The film was released by Paramount Pictures on June 30, 1971. With a budget of just $3 million, the film received generally positive reviews and earned $4 million by the end of its original run. The film gained a cult following and became highly popular in part through repeated television airings and home entertainment sales.[7] In 1972, the film received an Academy Award nomination for Best Original Score, and Wilder was nominated for a Golden Globe as Best Actor in a Musical or Comedy, but both nominations lost to Fiddler on the Roof. The film also introduced the song "The Candy Man", which went on to become a popular hit when recorded by Sammy Davis Jr. and since covered by numerous artists.
In 2014, the film was selected for preservation in the United States National Film Registry by the Library of Congress as being "culturally, historically, or aesthetically significant".[8][9]
Plot
In a small town, Charlie Bucket, a poor paperboy, watches kids visit a candy shop. Walking home, he passes Willy Wonka's chocolate factory. A mysterious tinker recites the first lines of William Allingham's poem "The Fairies", and tells Charlie that "nobody ever goes in, and nobody ever comes out". Charlie rushes home to his widowed mother and bedridden grandparents. That night, Charlie tells his Grandpa Joe what the tinker said and Joe reveals that Wonka locked the factory because other candy makers, including his rival Arthur Slugworth, sent in spies to steal his recipes. Wonka shut down the factory, but after three years resumed selling candy; the origin of Wonka's labor force is unknown.

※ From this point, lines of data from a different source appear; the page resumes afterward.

Lemma SFdiv_two_fin (x : spec_float) :
  valid_binary x = true -> sf_is_fin x = true ->
  Rounds (SF2R x * bpow (-1)) (SFdiv prec emax x sf_two).
Proof.
  intros V F. destruct x as [sx|sx| |sx mx ex]; try discriminate.
  - apply (Rounds_zero _ _ (xorb sx false)); [simpl; lra|reflexivity].
  - apply valid_finite in V as [C B].
    unfold sf_two. cbn [SFdiv]. rewrite xorb_false_r.
    rewrite (SFdiv_core_two mx ex C).
    set (e' := fexp64 (Zdigits2 (Zpos mx) + ex - 2)).
    set (N := Zpos mx * 2 ^ (ex - e')).
    assert (He : e' <= ex) by (unfold e', fexp64 in *; lia).
    assert (HN : 0 < N).
    { unfold N. apply Z.mul_pos_pos; [lia|apply pow2_pos; lia]. }
    assert (DN : Zdigits2 N = Zdigits2 (Zpos mx) + (ex - e'))
      by (apply Zdigits2_shift; lia).
    pose proof (Zdigits2_pos (Zpos mx) ltac:(lia)) as Dp.
    assert (Dq : Zdigits2 (N / 2) = Zdigits2 N - 1).
    { change 2 with (2 ^ 1) at 1. apply Zdigits2_div; lia. }
    rewrite (binary_round_aux_spec sx (N / 2) e' _ N 1); try lia.
    + assert (E : F2R N (e' - 1) = (F2R (Zpos mx) ex * bpow (-1))%R).
      { unfold N. rewrite F2R_shift by lia.
        replace (e' - 1 + (ex - e')) with (ex + -1) by lia.
        unfold F2R. rewrite bpow_add. ring. }
      destruct sx.
      * apply (Rounds_neg _ _ N (e' - 1)); [lia| |reflexivity].
        rewrite E. cbn [SF2R cond_Zopp].
        change (Z.opp (Zpos mx)) with (- Zpos mx). rewrite F2R_opp. ring.
      * apply (Rounds_pos _ _ N (e' - 1)); [lia| |reflexivity].
        rewrite E. reflexivity.
    + constructor.
      * change (2 ^ 1) with 2.
        destruct (Z.odd N); reflexivity.
      * change (1 - 1) with 0. rewrite Z.pow_0_r, Z.div_1_r.
        destruct (Z.odd N); reflexivity.
      * change (1 - 1) with 0. rewrite Z.pow_0_r, Z.mod_1_r.
        destruct (Z.odd N); reflexivity.
    + rewrite Dq, DN. unfold e', fexp64. lia.
Qed.

Lemma SFdiv_two_inf (s : bool) :
  SFdiv prec emax (S754_infinity s) sf_two = S754_infinity s.
Proof. unfold sf_two. cbn [SFdiv]. rewrite xorb_false_r. reflexivity. Qed.

Lemma SFdiv_two_valid (x : spec_float) :
  valid_binary x = true -> valid_binary (SFdiv prec emax x sf_two) = true.
Proof.
  intros V. destruct (sf_is_fin x) eqn:F.
  - apply (Rounds_valid _ _ (SFdiv_two_fin x V F)).
  - destruct x; try discriminate; reflexivity.
Qed.

Lemma SFdiv_two_mono (x x' : spec_float) :
  valid_binary x = true -> valid_binary x' = true ->
  sf_le x x' -> sf_le (SFdiv prec emax x sf_two) (SFdiv prec emax x' sf_two).
Proof.
  intros Vx Vx' [N|[N|L]].
  - left. destruct x; try discriminate. reflexivity.
  - right. left. destruct x'; try discriminate. reflexivity.
  - destruct (sf_is_fin x) eqn:Fx; destruct (sf_is_fin x') eqn:Fx'.
    + right. right.
      apply (Rounds_mono _ _ _ _ (SFdiv_two_fin x Vx Fx)
               (SFdiv_two_fin x' Vx' Fx')).
      apply SFleb_finite in L; try assumption.
      pose proof (bpow_pos (-1)). nra.
    + destruct x' as [sx'|[]| |sx' mx' ex']; try discriminate.
      * exfalso. clear - L Fx.
        destruct x as [|[]| |[]]; simpl in *; discriminate.
      * right. right. rewrite SFdiv_two_inf.
        apply SFleb_pinf, (Rounds_valid _ _ (SFdiv_two_fin x Vx Fx)).
      * exfalso. clear - L. destruct x as [|[]| |[]]; simpl in *; discriminate.
    + destruct x as [sx|[]| |sx mx ex]; try discriminate.
      * right. right. rewrite SFdiv_two_inf.
        apply SFleb_ninf, (Rounds_valid _ _ (SFdiv_two_fin x' Vx' Fx')).
      * exfalso. clear - L Fx'.
        destruct x' as [|[]| |[]]; simpl in *; discriminate.
    + destruct x as [sx|[]| |sx mx ex]; try discriminate;
        destruct x' as [sx'|[]| |sx' mx' ex']; try discriminate;
        rewrite !SFdiv_two_inf; unfold sf_le; simpl; auto.
Qed.

Lemma SFleb_refl (a : spec_float) : sf_is_nan a = false -> SFleb a a = true.
Proof.
  destruct a as [s|[]| |[] m e]; try discriminate; intros _;
    unfold SFleb; cbn [SFcompare]; try reflexivity;
    rewrite Z.compare_refl;
    change (Pos.compare_cont Eq m m) with (Pos.compare m m);
    rewrite Pos.compare_refl; reflexivity.
Qed.

Lemma fle_refl_finite (a : float) : fle a a.
Proof.
  unfold fle, sf_le. destruct (sf_is_nan (Prim2SF a)) eqn:N; [left; reflexivity|].
  right. right. apply SFleb_refl, N.
Qed.

Lemma fle_add_l (x x' y : float) : fle x x' -> fle (x + y) (x' + y).
Proof.
  unfold fle. rewrite !add_spec. apply SFadd_mono_l; apply Prim2SF_valid.
Qed.

Lemma fle_add_r (x y y' : float) : fle y y' -> fle (x + y) (x + y').
Proof.
  unfold fle. rewrite !add_spec. apply SFadd_mono_r; apply Prim2SF_valid.
Qed.

Lemma fle_mul_const (c : float) (mc : positive) (ec : Z) (x x' : float) :
  Prim2SF c = S754_finite false mc ec ->
  Zdigits2 (Zpos mc) = 53 ->
  fle x x' -> fle (x * c) (x' * c).
Proof.
  intros Hc Hd. unfold fle. rewrite !mul_spec, Hc.
  apply SFmul_mono; try apply Prim2SF_valid. exact Hd.
Qed.

Lemma Prim2SF_two : Prim2SF 2 = sf_two.
Proof. reflexivity. Qed.

Lemma fle_div_two (x x' : float) : fle x x' -> fle (x / 2) (x' / 2).
Proof.
  unfold fle. rewrite !div_spec, Prim2SF_two.
  apply SFdiv_two_mono; apply Prim2SF_valid.
Qed.

Lemma Prim2SF_one : Prim2SF 1 = sf_one.
Proof. reflexivity. Qed.

Lemma sf_one_valid : valid_binary sf_one = true.
Proof. reflexivity. Qed.

Lemma SFcompare_some (a b : spec_float) :
  sf_is_nan a = false -> sf_is_nan b = false -> SFcompare a b <> None.
Proof.
  destruct a as [|[]| |[]], b as [|[]| |[]]; simpl; try discriminate.
Qed.

Lemma sf_total_one (b : spec_float) :
  sf_is_nan b = false -> SFltb sf_one b = false -> SFleb b sf_one = true.
Proof.
  intros N. unfold SFltb, SFleb.
  rewrite (SFcompare_antisym sf_one b).
  pose proof (SFcompare_some sf_one b eq_refl N).
  destruct (SFcompare sf_one b) as [[]|]; simpl; congruence.
Qed.

Lemma sf_lt_le_trans_one (b c : spec_float) :
  valid_binary b = true -> valid_binary c = true ->
  SFltb sf_one b = true -> SFleb b c = true -> SFltb sf_one c = true.
Proof.
  intros Vb Vc L1 L2.
  destruct (sf_is_fin b) eqn:Fb; destruct (sf_is_fin c) eqn:Fc.
  - apply SFltb_finite in L1; try assumption; try reflexivity.
    apply SFleb_finite in L2; try assumption.
    apply SFltb_finite; try assumption; try reflexivity. lra.
  - destruct c as [|[]| |]; try discriminate.
    + destruct b as [|[]| |[]]; discriminate.
    + reflexivity.
    + destruct b as [|[]| |[]]; discriminate.
  - destruct b as [|[]| |]; try discriminate.
    destruct c as [|[]| |[]]; discriminate.
  - destruct b as [|[]| |]; try discriminate;
      destruct c as [|[]| |]; try discriminate; reflexivity.
Qed.

Lemma fle_min1 (x x' : float) : fle x x' -> fle (py_min x 1) (py_min x' 1).
Proof.
  unfold py_min. rewrite !ltb_spec, Prim2SF_one. intros H.
  pose proof (Prim2SF_valid x) as Vx. pose proof (Prim2SF_valid x') as Vx'.
  destruct (SFltb sf_one (Prim2SF x)) eqn:L;
    destruct (SFltb sf_one (Prim2SF x')) eqn:L'.
  - apply fle_refl_finite.
  - unfold fle in *. destruct H as [N|[N|H]].
    + destruct (Prim2SF x); discriminate.
    + right. left. exact N.
    + rewrite (sf_lt_le_trans_one _ _ Vx Vx' L H) in L'. discriminate.
  - unfold fle in *. rewrite Prim2SF_one.
    destruct (sf_is_nan (Prim2SF x)) eqn:N; [left; exact N|].
    right. right. apply sf_total_one; assumption.
  - exact H.
Qed.

Lemma fle_ltb (p p' : float) : fle p p' -> (p' <? p)%float = false.
Proof.
  unfold fle. rewrite ltb_spec. unfold SFltb, sf_le, SFleb.
  rewrite (SFcompare_antisym (Prim2SF p) (Prim2SF p')).
  intros [N|[N|L]].
  - destruct (Prim2SF p); try discriminate. reflexivity.
  - destruct (Prim2SF p'); try discriminate.
    destruct (Prim2SF p); reflexivity.
  - destruct (SFcompare (Prim2SF p) (Prim2SF p')) as [[]|]; simpl;
      congruence.
Qed.

Lemma fle_leb (p p' : float) :
  fle p p' -> sf_is_nan (Prim2SF p) = false -> sf_is_nan (Prim2SF p') = false ->
  (p <=? p')%float = true.
Proof.
  unfold fle. rewrite leb_spec. intros [N|[N|L]]; congruence.
Qed.



(** ** Ints as floats *)

Lemma Zcompare_IZR (a b : Z) : cmp_spec (Some (a ?= b)) (IZR a) (IZR b).
Proof.
  destruct (Z.compare_spec a b) as [->|H|H]; simpl;
    [reflexivity|apply IZR_lt, H|apply IZR_lt, H].
Qed.

Lemma Zcompare_F2R (a b e : Z) : cmp_spec (Some (a ?= b)) (F2R a e) (F2R b e).
Proof.
  destruct (Z.compare_spec a b) as [->|H|H]; simpl;
    [reflexivity|apply F2R_lt, H|apply F2R_lt, H].
Qed.

Lemma cond_Zopp_mul (s : bool) (a b : Z) :
  cond_Zopp s (a * b) = cond_Zopp s a * b.
Proof. destruct s; simpl; lia. Qed.

Lemma cmp_Z_sf_spec (z : Z) (sf : spec_float) :
  sf_is_fin sf = true -> cmp_spec (cmp_Z_sf z sf) (IZR z) (SF2R sf).
Proof.
  destruct sf as [s|s| |s m e]; try discriminate; intros _.
  - apply Zcompare_IZR.
  - cbn [cmp_Z_sf SF2R]. destruct (Z.leb_spec 0 e) as [H|H].
    + rewrite cond_Zopp_mul.
      replace (F2R (cond_Zopp s (Zpos m)) e)
        with (IZR (cond_Zopp s (Zpos m) * 2 ^ e)).
      * apply Zcompare_IZR.
      * rewrite <- F2R_1, F2R_shift by lia. reflexivity.
    + replace (IZR z) with (F2R (z * 2 ^ (- e)) e).
      * apply Zcompare_F2R.
      * rewrite F2R_shift by lia. replace (e + - e) with 0 by lia.
        apply F2R_1.
Qed.

Lemma Rounds_of_Z (z : Z) :
  Rounds (IZR z) (binary_normalize prec emax z 0 false).
Proof. rewrite <- F2R_1. apply Rounds_normalize. Qed.

Lemma float_of_Z_Prim2SF (z : Z) (f : float) :
  float_of_Z z = Ok f -> Prim2SF f = binary_normalize prec emax z 0 false.
Proof.
  unfold float_of_Z. intros H.
  pose proof (proj1 (Rounds_valid _ _ (Rounds_of_Z z))) as V.
  destruct (binary_normalize prec emax z 0 false) as [s|s| |s m e];
    try discriminate; injection H as <-; exact (Prim2SF_SF2Prim _ V).
Qed.

Lemma SFround_fin_small (s : bool) (N c : Z) : 0 < N ->
  Zdigits2 N + c <= 1023 -> sf_is_inf (SFround s N c) = false.
Proof.
  intros HN Hd. destruct (sf_is_inf (SFround s N c)) eqn:E; [|reflexivity].
  exfalso. apply (SFround_inf_iff s N c HN) in E.
  pose proof (rnd_m_upper N c HN) as U.
  assert (HE : rnd_e N c <= 970) by (unfold rnd_e, fexp64; lia).
  apply Rle_not_lt in E. apply E.
  apply Rle_lt_trans with (F2R (2 ^ 53) (rnd_e N c)); [apply F2R_le, U|].
  rewrite F2R_pow by lia. apply bpow_lt. lia.
Qed.

Lemma Zdigits2_le (n d : Z) : 0 < n -> 0 <= d -> n < 2 ^ d -> Zdigits2 n <= d.
Proof.
  intros Hn Hd H. pose proof (Zdigits2_bounds n Hn) as [L _].
  destruct (Z_lt_le_dec d (Zdigits2 n)); [|lia].
  assert (2 ^ d <= 2 ^ (Zdigits2 n - 1)) by (apply Z.pow_le_mono_r; lia). lia.
Qed.

Lemma normalize_not_inf (z : Z) : Z.abs z < 2 ^ 1023 ->
  sf_is_inf (binary_normalize prec emax z 0 false) = false.
Proof.
  intros H. rewrite binary_normalize_spec. destruct z as [|p|p].
  - reflexivity.
  - apply SFround_fin_small; [lia|].
    pose proof (Zdigits2_le (Zpos p) 1023 ltac:(lia) ltac:(lia) H). lia.
  - apply SFround_fin_small; [lia|].
    pose proof (Zdigits2_le (Zpos p) 1023 ltac:(lia) ltac:(lia) H). lia.
Qed.

Lemma float_of_Z_defined (z : Z) : Z.abs z < 2 ^ 1023 ->
  exists f, float_of_Z z = Ok f.
Proof.
  intros H. pose proof (normalize_not_inf z H) as I. unfold float_of_Z.
  destruct (binary_normalize prec emax z 0 false) as [s|s| |s m e];
    try discriminate; eexists; reflexivity.
Qed.

Lemma rnd_exact_small (N : Z) : 0 < N -> N <= 2 ^ 53 ->
  F2R (rnd_m N 0) (rnd_e N 0) = F2R N 0.
Proof.
  intros H0 H. destruct (Z.eq_dec N (2 ^ 53)) as [->|NE].
  - change (rnd_e (2 ^ 53) 0) with (0 + 1).
    replace (rnd_m (2 ^ 53) 0) with (2 ^ 52) by (vm_compute; reflexivity).
    apply (F2R_carry false 0).
  - pose proof (Zdigits2_le53 N H0 ltac:(lia)) as D.
    pose proof (Zdigits2_pos N H0) as P.
    unfold rnd_m. set (E := rnd_e N 0).
    assert (HE : E <= 0) by (unfold E, rnd_e, fexp64; lia).
    rewrite rne_at_exact, F2R_shift by lia. f_equal. lia.
Qed.

Lemma normalize_exact (z : Z) : Z.abs z <= 2 ^ 53 ->
  SF2R (binary_normalize prec emax z 0 false) = IZR z /\
  sf_is_fin (binary_normalize prec emax z 0 false) = true.
Proof.
  intros H.
  assert (B : Z.abs z < 2 ^ 1023).
  { assert (2 ^ 53 < 2 ^ 1023) by (apply Z.pow_lt_mono_r; lia). lia. }
  pose proof (normalize_not_inf z B) as I.
  pose proof (proj2 (Rounds_valid _ _ (Rounds_of_Z z))) as Nn.
  split; [|apply sf_fin_of_not_inf; assumption].
  rewrite binary_normalize_spec in *. destruct z as [|p|p].
  - reflexivity.
  - rewrite SFround_value by (assumption || lia). cbn [cond_Zopp].
    rewrite rnd_exact_small by lia. apply F2R_1.
  - rewrite SFround_value by (assumption || lia). cbn [cond_Zopp].
    rewrite F2R_opp, rnd_exact_small by lia. rewrite F2R_1.
    change (Zneg p) with (- Zpos p). rewrite opp_IZR. reflexivity.
Qed.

Wonka announces he has hidden five "Golden Tickets" in chocolate Wonka Bars. Finders of the tickets will receive a factory tour and a lifetime supply of chocolate. The first four tickets are found by the gluttonous Augustus Gloop, the spoiled Veruca Salt whose family is wealthy in the nut business, the gum-chewing Violet Beauregarde, and the television-obsessed Mike Teavee. As each winner is announced on TV, a man whispers to them. A subsequent news report announces the fifth ticket was found by a Paraguayan millionaire/casino-owner, causing Charlie to lose hope. The next day, Charlie finds money in a gutter and uses it to buy a Wonka Scrumdiddlyumptious bar; with the change, he buys a regular Wonka Bar for Joe. While walking home, Charlie overhears that the millionaire forged the fifth ticket. Charlie opens the Wonka Bar and finds the fifth ticket. Rushing home, he encounters the same man seen whispering to the other winners, who introduces himself as Slugworth and offers a reward for a sample of Wonka's latest creation, the Everlasting Gobstopper.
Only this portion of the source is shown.